▶ **AIM OF THE EXERCISE**: All that should be output is the block of lines below from the line with "(** X6: the" to the line with "board: the first", both included, exactly as written.

Collected data
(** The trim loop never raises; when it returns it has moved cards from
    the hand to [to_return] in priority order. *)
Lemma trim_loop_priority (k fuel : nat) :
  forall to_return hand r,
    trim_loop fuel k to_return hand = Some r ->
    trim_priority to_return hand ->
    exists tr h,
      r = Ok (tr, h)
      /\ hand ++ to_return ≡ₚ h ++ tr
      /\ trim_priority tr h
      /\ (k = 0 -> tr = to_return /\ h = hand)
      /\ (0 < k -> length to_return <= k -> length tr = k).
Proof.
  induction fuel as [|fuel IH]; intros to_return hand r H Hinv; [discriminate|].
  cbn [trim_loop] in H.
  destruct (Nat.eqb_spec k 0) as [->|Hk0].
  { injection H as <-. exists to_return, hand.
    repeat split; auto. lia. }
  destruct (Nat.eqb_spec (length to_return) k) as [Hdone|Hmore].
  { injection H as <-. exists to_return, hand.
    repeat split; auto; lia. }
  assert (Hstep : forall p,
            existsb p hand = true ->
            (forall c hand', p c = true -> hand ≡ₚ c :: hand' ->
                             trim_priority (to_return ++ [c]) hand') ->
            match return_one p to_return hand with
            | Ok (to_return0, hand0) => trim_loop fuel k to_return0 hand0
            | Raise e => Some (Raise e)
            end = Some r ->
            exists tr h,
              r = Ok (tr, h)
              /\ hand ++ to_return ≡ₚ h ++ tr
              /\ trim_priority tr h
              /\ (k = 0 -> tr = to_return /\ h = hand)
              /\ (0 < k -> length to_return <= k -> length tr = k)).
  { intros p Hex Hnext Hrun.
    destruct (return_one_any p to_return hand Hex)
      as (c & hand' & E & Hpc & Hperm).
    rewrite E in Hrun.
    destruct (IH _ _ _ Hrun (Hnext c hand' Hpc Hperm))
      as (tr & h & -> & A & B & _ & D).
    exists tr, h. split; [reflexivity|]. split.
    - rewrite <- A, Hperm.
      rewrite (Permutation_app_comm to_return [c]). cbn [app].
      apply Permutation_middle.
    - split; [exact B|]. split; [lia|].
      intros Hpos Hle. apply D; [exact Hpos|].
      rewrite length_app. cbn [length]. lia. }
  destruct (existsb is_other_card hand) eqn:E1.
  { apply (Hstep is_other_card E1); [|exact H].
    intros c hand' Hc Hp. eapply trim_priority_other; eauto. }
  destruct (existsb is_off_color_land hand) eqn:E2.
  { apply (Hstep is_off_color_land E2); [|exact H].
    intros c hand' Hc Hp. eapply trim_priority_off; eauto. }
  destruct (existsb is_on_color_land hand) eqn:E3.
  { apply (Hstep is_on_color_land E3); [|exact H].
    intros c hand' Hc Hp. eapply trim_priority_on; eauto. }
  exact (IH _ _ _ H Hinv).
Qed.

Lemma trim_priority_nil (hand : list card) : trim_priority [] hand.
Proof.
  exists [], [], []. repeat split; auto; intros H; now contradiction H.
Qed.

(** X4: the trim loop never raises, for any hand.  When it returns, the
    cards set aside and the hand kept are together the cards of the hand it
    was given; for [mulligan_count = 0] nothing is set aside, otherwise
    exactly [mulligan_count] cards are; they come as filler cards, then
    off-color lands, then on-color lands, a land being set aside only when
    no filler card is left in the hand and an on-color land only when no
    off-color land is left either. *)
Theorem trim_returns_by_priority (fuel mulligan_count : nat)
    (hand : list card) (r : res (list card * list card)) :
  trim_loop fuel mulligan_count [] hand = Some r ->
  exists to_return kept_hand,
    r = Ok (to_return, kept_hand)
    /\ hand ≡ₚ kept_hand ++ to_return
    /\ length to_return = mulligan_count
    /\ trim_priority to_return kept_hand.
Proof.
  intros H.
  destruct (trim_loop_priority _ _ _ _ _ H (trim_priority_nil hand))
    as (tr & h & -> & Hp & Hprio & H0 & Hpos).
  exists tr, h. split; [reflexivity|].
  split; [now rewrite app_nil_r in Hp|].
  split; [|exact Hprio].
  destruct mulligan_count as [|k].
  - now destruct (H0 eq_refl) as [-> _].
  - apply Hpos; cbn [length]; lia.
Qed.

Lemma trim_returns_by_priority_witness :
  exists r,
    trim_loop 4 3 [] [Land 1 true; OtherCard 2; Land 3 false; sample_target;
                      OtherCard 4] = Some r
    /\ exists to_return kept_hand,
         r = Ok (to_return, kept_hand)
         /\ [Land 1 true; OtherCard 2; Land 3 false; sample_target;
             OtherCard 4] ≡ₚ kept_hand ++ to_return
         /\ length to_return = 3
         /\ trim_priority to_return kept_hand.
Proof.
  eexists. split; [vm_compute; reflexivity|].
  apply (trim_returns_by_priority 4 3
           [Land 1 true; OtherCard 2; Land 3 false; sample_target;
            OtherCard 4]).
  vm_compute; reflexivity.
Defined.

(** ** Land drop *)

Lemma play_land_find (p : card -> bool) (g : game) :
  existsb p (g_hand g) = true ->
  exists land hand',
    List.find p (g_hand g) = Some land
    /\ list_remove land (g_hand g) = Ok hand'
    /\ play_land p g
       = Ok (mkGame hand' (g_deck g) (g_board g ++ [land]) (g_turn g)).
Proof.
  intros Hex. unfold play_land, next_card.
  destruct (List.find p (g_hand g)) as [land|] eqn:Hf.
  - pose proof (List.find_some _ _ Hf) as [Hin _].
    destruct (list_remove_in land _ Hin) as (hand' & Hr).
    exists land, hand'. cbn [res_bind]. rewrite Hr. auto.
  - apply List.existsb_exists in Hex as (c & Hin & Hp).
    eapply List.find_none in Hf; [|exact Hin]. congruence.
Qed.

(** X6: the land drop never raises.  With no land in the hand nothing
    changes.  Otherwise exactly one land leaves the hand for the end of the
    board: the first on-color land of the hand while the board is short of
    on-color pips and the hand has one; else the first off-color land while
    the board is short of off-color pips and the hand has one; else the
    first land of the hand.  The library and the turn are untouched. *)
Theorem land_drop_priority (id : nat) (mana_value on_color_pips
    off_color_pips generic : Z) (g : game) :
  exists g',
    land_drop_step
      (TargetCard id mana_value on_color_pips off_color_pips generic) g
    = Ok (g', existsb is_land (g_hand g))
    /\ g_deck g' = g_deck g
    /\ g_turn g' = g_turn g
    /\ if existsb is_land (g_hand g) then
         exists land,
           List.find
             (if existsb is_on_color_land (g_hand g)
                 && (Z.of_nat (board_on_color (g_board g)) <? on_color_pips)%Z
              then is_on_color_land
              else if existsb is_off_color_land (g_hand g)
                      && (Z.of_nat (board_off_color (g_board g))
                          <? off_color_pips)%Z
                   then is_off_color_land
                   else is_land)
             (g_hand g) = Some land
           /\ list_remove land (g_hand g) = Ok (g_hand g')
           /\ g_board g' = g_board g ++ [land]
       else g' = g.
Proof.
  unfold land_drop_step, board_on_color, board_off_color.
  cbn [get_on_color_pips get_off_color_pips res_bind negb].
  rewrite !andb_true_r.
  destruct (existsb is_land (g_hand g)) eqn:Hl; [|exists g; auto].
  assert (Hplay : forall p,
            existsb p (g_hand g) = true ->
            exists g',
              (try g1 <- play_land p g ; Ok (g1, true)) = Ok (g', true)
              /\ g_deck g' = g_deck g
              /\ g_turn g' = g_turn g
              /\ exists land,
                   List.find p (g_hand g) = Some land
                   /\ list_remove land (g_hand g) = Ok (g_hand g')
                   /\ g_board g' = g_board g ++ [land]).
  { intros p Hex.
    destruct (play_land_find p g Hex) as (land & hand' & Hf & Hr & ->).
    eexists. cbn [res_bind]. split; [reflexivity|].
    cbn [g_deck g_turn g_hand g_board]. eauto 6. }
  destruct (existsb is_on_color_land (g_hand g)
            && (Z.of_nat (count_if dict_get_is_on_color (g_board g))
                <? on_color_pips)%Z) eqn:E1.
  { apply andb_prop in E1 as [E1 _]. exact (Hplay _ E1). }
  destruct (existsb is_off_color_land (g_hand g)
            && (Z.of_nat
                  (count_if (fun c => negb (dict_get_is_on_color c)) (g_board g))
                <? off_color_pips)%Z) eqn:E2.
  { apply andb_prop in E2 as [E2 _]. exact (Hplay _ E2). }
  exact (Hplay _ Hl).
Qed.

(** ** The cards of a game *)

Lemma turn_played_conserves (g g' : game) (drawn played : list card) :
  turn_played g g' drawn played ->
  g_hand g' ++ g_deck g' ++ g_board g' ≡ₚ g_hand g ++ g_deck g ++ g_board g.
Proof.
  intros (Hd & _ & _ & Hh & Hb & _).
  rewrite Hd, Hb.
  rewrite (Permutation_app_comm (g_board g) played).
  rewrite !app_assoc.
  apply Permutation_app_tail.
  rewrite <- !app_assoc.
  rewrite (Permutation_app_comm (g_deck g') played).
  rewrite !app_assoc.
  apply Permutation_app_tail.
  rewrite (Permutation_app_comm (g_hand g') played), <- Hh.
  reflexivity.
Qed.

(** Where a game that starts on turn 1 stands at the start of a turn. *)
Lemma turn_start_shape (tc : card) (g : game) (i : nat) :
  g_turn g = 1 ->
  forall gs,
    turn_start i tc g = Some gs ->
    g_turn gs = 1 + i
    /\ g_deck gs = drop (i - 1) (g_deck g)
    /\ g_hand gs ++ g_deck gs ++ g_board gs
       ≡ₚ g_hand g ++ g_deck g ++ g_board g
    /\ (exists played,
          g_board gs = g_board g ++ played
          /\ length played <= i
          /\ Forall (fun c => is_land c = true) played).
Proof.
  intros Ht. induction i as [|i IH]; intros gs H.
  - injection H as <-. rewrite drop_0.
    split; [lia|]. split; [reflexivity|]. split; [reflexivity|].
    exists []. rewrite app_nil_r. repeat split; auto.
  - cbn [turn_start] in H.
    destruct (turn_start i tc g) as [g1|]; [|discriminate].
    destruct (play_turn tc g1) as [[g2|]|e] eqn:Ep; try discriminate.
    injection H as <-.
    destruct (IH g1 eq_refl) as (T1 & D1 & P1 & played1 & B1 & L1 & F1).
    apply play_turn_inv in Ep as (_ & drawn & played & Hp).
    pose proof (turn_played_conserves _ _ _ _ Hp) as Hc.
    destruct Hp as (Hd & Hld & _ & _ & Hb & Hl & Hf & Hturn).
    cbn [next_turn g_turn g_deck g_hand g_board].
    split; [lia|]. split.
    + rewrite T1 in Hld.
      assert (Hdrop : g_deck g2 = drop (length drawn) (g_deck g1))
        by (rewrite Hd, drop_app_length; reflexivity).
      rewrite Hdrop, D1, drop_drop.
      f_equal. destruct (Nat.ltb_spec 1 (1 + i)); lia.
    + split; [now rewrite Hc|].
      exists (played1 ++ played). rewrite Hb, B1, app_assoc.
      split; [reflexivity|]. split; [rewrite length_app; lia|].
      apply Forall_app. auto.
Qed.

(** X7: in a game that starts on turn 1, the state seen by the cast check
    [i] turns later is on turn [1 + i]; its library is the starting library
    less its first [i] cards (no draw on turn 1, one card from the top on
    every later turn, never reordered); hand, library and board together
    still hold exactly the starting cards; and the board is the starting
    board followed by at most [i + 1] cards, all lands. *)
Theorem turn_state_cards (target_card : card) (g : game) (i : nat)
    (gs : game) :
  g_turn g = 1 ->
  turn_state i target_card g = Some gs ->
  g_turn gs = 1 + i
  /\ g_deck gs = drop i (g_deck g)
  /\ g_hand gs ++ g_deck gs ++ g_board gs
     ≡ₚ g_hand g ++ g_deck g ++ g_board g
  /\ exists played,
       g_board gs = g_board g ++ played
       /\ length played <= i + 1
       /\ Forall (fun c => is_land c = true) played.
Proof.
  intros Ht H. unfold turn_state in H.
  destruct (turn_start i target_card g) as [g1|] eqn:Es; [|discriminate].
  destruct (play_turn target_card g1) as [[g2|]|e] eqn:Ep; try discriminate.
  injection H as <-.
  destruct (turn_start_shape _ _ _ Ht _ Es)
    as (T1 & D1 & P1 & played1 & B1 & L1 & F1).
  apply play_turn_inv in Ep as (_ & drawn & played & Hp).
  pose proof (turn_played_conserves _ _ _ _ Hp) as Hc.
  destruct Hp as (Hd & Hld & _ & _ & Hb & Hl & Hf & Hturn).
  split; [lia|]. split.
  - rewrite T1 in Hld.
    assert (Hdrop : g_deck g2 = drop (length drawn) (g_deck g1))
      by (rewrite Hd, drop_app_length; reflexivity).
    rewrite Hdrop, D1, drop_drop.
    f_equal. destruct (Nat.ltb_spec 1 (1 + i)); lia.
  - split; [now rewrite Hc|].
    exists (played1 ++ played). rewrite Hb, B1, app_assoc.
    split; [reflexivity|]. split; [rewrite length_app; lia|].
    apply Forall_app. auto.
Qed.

▶ **EXPECTED ANSWER**:
(** X6: the land drop never raises.  With no land in the hand nothing
    changes.  Otherwise exactly one land leaves the hand for the end of the
    board: the first on-color land of the hand while the board is short of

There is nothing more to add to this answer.